> [Goal of the exercise]: Return copies of the lines below that mention "content".

> [Exercise inputs]:
[Start of section]
Definition reconstructField (value : bool -> gval -> outcome error gval) (canSet : bool)
    (f : field * gval) : outcome error (field * gval) :=
  let '(fd, fv) := f in
  elem_if (canSet && f_exported fd) fv (Ret f) (fun canSet fv rebuild =>
    if f_exported fd then (fun fv => (fd, rebuild fv)) <$> value canSet fv else Ret f).

(** A value of an entry, without its interface. *)
Definition content (v : gval) : gval := match v with GIface (Some w) => w | _ => v end.

(** The number of the placeholder that a map with two string keys is, as the JSON
    package decodes it to [any]. *)
Definition placeholder_num (stringKeys : bool) (entries : list (string * gval)) : option Z :=
  let num pholder num :=
    match content pholder, content num with
    | GBool true, GFloat64 n => Some n
    | _, _ => None
    end in
  match entries with
  | [(k0, v0); (k1, v1)] =>
      if negb stringKeys then None
      else if bool_decide (k0 = "_placeholder") && bool_decide (k1 = "num") then num v0 v1
      else if bool_decide (k1 = "_placeholder") && bool_decide (k0 = "num") then num v1 v0
      else None
  | _ => None
  end.

Definition reconstructEntry (buffers : list bytes) (value : bool -> gval -> outcome error gval) (elem : gty)
    (entry : string * gval) : outcome error (string * gval) :=
  let '(mk, original) := entry in
  elem_if false original (Ret entry) (fun canSet mv rebuild =>
    match mv with
    | GMap stringKeys _ entries =>
        match (if bool_decide (elem = TIface) then placeholder_num stringKeys entries else None) with
        | Some n => (fun buf => (mk, GIface (Some (GBytes false buf)))) <$> attachment buffers n
        | None => (fun mv => (mk, rebuild mv)) <$> value canSet mv
        end
    | GBytes binary b =>
        pair mk <$> reconstructBinaryValue buffers original binary b
          (fun buf => set_map_index elem (new_bytes binary buf))
    | GSlice _ _ => Ret entry
    | _ => (fun mv => (mk, rebuild mv)) <$> value canSet mv
    end).

Fixpoint reconstructSwitch (buffers : list bytes) (canSet : bool) (rv : gval) (original : origin)
    (rebuild : gval -> gval) : outcome error gval :=
  match rv with
  | GSlice e els =>
      if walked e
      then (fun els => rebuild (GSlice e els)) <$>
             outcome_each (reconstructValue_with (reconstructSwitch buffers) true) els
      else Ret (rebuild rv)
  | GBytes binary b =>
      reconstructBinaryValue buffers (rebuild rv) binary b (set_bytes canSet original rebuild binary)
  | GStruct fs =>
      (fun fs => rebuild (GStruct fs)) <$>
        outcome_each (reconstructField (reconstructValue_with (reconstructSwitch buffers)) canSet) fs
  | GMap k e entries =>
      (fun entries => rebuild (GMap k e entries)) <$>
        outcome_each (reconstructEntry buffers (reconstructValue_with (reconstructSwitch buffers)) e) entries
  | _ => Ret (rebuild rv)
  end.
[End of section]
> [Solution for this exercise]:
Definition content (v : gval) : gval := match v with GIface (Some w) => w | _ => v end.
    match content pholder, content num with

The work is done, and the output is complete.